10. Elements of balance were provided by reporting the reaction of motorists turning into the racecourse and two race attendees who were quoted as saying they thought the industry probably looked after the horses well. These elements would have provided a signal to readers of the first published article that other points of view existed on the topic. In a developing story this was what was required of the balance standard. While it would have been better to have had comment from the ATC (Sic.) in the first iteration of the story, there was sufficient “devil’s advocacy” to alert listeners to a contrary opinion.

11. The reference in the story that the ATC (Sic.) had been approached for comment came about through human error in the newsroom. When the reporter said he was seeking comment this was taken to mean erroneously that the ATC (Sic.) had been approached.

The Decision

12. RNZ has already upheld this complaint and acknowledged it did not meet its editorial standards or Media Council principles, although it has not set out clearly what standards or principles had been breached.

13. It acknowledged there was a mistake in the story when it said comment had been sought, when it had not been. This was inaccurate as well as being unfair to NZTR and the story, as originally published, was unbalanced.

14. Media Council Principle 1 states that “Publications should be bound at all times by accuracy, fairness and balance, and should not deliberately mislead or misinform readers by commission or omission. In articles of controversy or disagreement, a fair voice must be given to the opposition view.”

15. It is not clear how long the story was on-line in its original form before NZTR’s denials of the protest group’s complaints were added. This was done despite NZTR’s request that it did not want this as a re-run of the story would amplify the misinformation that had already been published.

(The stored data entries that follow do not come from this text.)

(** * Maestro capture pipeline: a shallow embedding and its properties

    The development follows the TypeScript sources of the capture pipeline:
    - [Js]        the few JavaScript primitives the code relies on
                  (UTF-16 strings, truthiness, [Math.round], [Map]);
    - [FoodDb]    lib/food-db.ts ([validateBarcode], [lookupBarcode]);
    - [Lookup]    services/food-lookup-service.ts (quality score, cache,
                  retry loop, request de-duplication);
    - [Resources] lib/resource-manager.ts;
    - [Camera]    services/camera-service.ts;
    - [Scan]      hooks/useBarcodeDetection.ts;
    - [Capture]   hooks/useCapture.ts;
    - [Meals]     lib/meal-storage.ts;
    - [MealSelection] app/capture/components/MealSelectionModal.tsx
                  (the serving control).

    Numbers are JavaScript doubles in the source; they are modelled by
    exact rationals ([Q]) or integers where the code only counts.
    Asynchronous code is modelled by explicit events: a step is the
    synchronous run of one callback or continuation of the event loop. *)

From Stdlib Require Import ZArith QArith Qround Lia Lqa List Bool String Ascii.
From stdpp Require Import base option list gmap strings.
Import ListNotations.

Local Open Scope Z_scope.

(* ===================================================================== *)
(** ** JavaScript primitives *)
(* ===================================================================== *)

Module Js.

(** A JavaScript string is a sequence of UTF-16 code units; [length]
    counts code units. *)
Definition jsstring : Type := list N.

(** An ASCII literal of the source as a JavaScript string. *)
Definition lit (s : string) : jsstring :=
  map N_of_ascii (list_ascii_of_string s).

(** [\d] of a regular expression without the unicode flag: [0-9]. *)
Definition is_digit (c : N) : bool := ((48 <=? c) && (c <=? 57))%N.

(** [\s]: the WhiteSpace and LineTerminator code points of ECMAScript. *)
Definition is_space (c : N) : bool :=
  (((9 <=? c) && (c <=? 13)) || (c =? 32) || (c =? 160) || (c =? 5760)
   || ((8192 <=? c) && (c <=? 8202)) || (c =? 8232) || (c =? 8233)
   || (c =? 8239) || (c =? 8287) || (c =? 12288) || (c =? 65279))%N.

(** [-] *)
Definition is_dash (c : N) : bool := (c =? 45)%N.

(** Truthiness of an optional string: [undefined] and [''] are falsy. *)
Definition truthy (s : option jsstring) : bool :=
  match s with
  | Some (_ :: _) => true
  | _ => false
  end.

(** [a || b] on optional strings. *)
Definition or_else (a b : option jsstring) : option jsstring :=
  if truthy a then a else b.

(** [Math.round]: the nearest integer, ties towards +infinity. *)
Definition Math_round (x : Q) : Z := Qfloor (x + (1 # 2))%Q.

(** [Math.pow(2, n)] for a non-negative integer [n]. *)
Definition pow2 (n : nat) : Z := 2 ^ Z.of_nat n.

(** [s.substring(i, j)] and [s.substring(i)] for [0 <= i <= j]; indices
    beyond the end are clamped to the length. *)
Definition substring (i j : nat) (s : jsstring) : jsstring :=
  firstn (j - i) (skipn i s).

Definition substring_from (i : nat) (s : jsstring) : jsstring := skipn i s.

(** A [Map] with string keys: an association list in insertion order,
    one binding per key. *)
Section JsMap.
Context {V : Type}.

Definition Map : Type := list (string * V).

Fixpoint mget (k : string) (m : Map) : option V :=
  match m with
  | [] => None
  | (k', v) :: m' => if String.eqb k k' then Some v else mget k m'
  end.

(** [Map.set] keeps the position of an existing key and appends a new one. *)
Fixpoint mset (k : string) (v : V) (m : Map) : Map :=
  match m with
  | [] => [(k, v)]
  | (k', v') :: m' =>
      if String.eqb k k' then (k, v) :: m' else (k', v') :: mset k v m'
  end.

Fixpoint mdelete (k : string) (m : Map) : Map :=
  match m with
  | [] => []
  | (k', v') :: m' =>
      if String.eqb k k' then mdelete k m' else (k', v') :: mdelete k m'
  end.

Definition msize (m : Map) : nat := List.length m.

Definition mkeys (m : Map) : list string := map fst m.

End JsMap.
Arguments Map V : clear implicits.

End Js.

(* ===================================================================== *)
(** ** lib/food-db.ts *)
(* ===================================================================== *)

Module FoodDb.
Import Js.

Record Nutrition : Type := mkNutrition {
  calories : Q;
  carbs : Q;
  fat : Q;
  protein : Q;
  fiber : Q
}.

Inductive Source : Type := barcode_src | search_src | manual_src.

Record ProductData : Type := mkProductData {
  name : jsstring;
  brand : option jsstring;
  barcode : jsstring;
  source : Source;
  nutrition : Nutrition;
  imageUrl : option jsstring;
  verified : bool
}.

(** [barcode.replace(/[\s-]/g, '')] *)
Definition cleanBarcode (barcode : jsstring) : jsstring :=
  List.filter (fun c => negb (is_space c || is_dash c)) barcode.

(** [[8, 12, 13].includes(n)] *)
Definition valid_length (n : nat) : bool :=
  (Nat.eqb n 8 || Nat.eqb n 12 || Nat.eqb n 13)%bool.

(** [/^\d+$/.test(s)] *)
Definition digits_only (s : jsstring) : bool :=
  match s with
  | [] => false
  | _ => forallb is_digit s
  end.

Definition validateBarcode (barcode : jsstring) : bool :=
  let clean := cleanBarcode barcode in
  if negb (valid_length (List.length clean)) then false
  else if negb (digits_only clean) then false
  else true.

(** The [product] object of an Open Food Facts answer, as far as
    [lookupBarcode] reads it.  [extracted] is the value of
    [extractNutritionFromProduct(product)]. *)
Record OffProduct : Type := mkOffProduct {
  product_name : option jsstring;
  product_name_en : option jsstring;
  brands : option jsstring;
  image_front_url : option jsstring;
  image_url : option jsstring;
  extracted : option Nutrition
}.

(** What [fetch] and [response.json()] do for one request. *)
Inductive FetchOutcome : Type :=
| FetchThrows                       (* transport error *)
| HttpNotOk                         (* [!response.ok] *)
| JsonThrows                        (* body is not JSON *)
| Json (status : Z) (product : OffProduct).

Definition unknown_product : jsstring := lit "Unknown Product".

(** [lookupBarcode] outside mock mode.  Every exception raised in its
    [try] block is caught and turned into [null]: the promise it returns
    is never rejected. *)
Definition lookupBarcode (b : jsstring) (r : FetchOutcome) : option ProductData :=
  match r with
  | FetchThrows | HttpNotOk | JsonThrows => None
  | Json status product =>
      if negb (Z.eqb status 1) then None
      else match extracted product with
           | None => None
           | Some n =>
               Some {| name :=
                         match or_else (or_else (product_name product)
                                                (product_name_en product))
                                       (Some unknown_product) with
                         | Some s => s
                         | None => unknown_product
                         end;
                       brand := if truthy (brands product) then brands product else None;
                       barcode := b;
                       source := barcode_src;
                       nutrition := n;
                       imageUrl :=
                         let u := or_else (image_front_url product) (image_url product) in
                         if truthy u then u else None;
                       verified := true |}
           end
  end.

The Media Council believes it was appropriate forRNZ to add the NZTR’s denials, even though it would only have been seen by people who read the later version of the story.

16. The complaint under Principle 1 is upheld.

17. A further complaint was laid under Principle 4, which requires publications to draw clear distinctions between comment and fact. This is usually applied to columns, editorials, cartoons, letters to the editor and other opinion-related content.It also applies to editorialising in news stories but in this case, all comments were attributed to those expressing them.

18. The NZTR has not really advanced a case as to how Principle 4 was breached in this fairly straight forward, although flawed, news story.

19. It is legitimate function of the news media to report people’s claims and opinions as was done in this story. This story reported there had been 18 race-related horse deaths this year to support its claim that the industry was cruel. It also reported the claim that horses were made to train way too early in their lives, when their bone structure and muscles were still developing. That put them at high risk of injury and if they were injured on the track they were often killed.

20. These are clearly statements of fact and opinion put forward by the protest group. Apart from saying the group had made misinformed claims NZTR did not directly contest the statements made, so it is not clear where the facts lie.

21. Principle 4 is not applicable in this case and this part of the complaint is not upheld.

22. As for the remedy sought by NZTR, the Media Council does not force publication of apologies. However, publishers are obliged to report Media Council rulings against them. RNZ is therefore expected to publish a summary of this ruling.

Media Council members considering the complaint were Hon Raynor Asher, Rosemary Barraclough, Liz Brown, Jo Cribb, Jonathan MacKenzie, Hank Schouten, Marie Shroff, Pravina Singh and Tim Watkin.

Craig Cooper stood down to maintain the public member majority.